[Saved data entries]
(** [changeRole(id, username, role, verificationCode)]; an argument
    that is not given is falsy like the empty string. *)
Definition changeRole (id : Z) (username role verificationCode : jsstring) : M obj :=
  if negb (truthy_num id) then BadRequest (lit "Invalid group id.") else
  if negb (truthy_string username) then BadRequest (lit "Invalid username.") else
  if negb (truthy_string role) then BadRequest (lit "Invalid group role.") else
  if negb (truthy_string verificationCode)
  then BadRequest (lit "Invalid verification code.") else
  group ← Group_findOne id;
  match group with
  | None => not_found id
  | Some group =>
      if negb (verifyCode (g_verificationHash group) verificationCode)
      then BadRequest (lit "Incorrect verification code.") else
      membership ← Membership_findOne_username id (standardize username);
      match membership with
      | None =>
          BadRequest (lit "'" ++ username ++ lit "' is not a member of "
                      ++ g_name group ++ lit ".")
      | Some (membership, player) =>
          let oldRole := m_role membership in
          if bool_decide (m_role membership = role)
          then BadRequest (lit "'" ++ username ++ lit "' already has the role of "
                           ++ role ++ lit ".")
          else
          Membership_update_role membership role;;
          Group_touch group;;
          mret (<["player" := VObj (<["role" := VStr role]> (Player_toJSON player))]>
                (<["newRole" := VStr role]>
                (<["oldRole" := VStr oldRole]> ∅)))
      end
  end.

■ Problem statement
Only the lines from the one holding "None => not_found id" through the end of the records should appear in the answer, each repeated exactly.

■ Answer to this problem
  | None => not_found id
  | Some group =>
      if negb (verifyCode (g_verificationHash group) verificationCode)
      then BadRequest (lit "Incorrect verification code.") else
      membership ← Membership_findOne_username id (standardize username);
      match membership with
      | None =>
          BadRequest (lit "'" ++ username ++ lit "' is not a member of "
                      ++ g_name group ++ lit ".")
      | Some (membership, player) =>
          let oldRole := m_role membership in
          if bool_decide (m_role membership = role)
          then BadRequest (lit "'" ++ username ++ lit "' already has the role of "
                           ++ role ++ lit ".")
          else
          Membership_update_role membership role;;
          Group_touch group;;
          mret (<["player" := VObj (<["role" := VStr role]> (Player_toJSON player))]>
                (<["newRole" := VStr role]>
                (<["oldRole" := VStr oldRole]> ∅)))
      end
  end.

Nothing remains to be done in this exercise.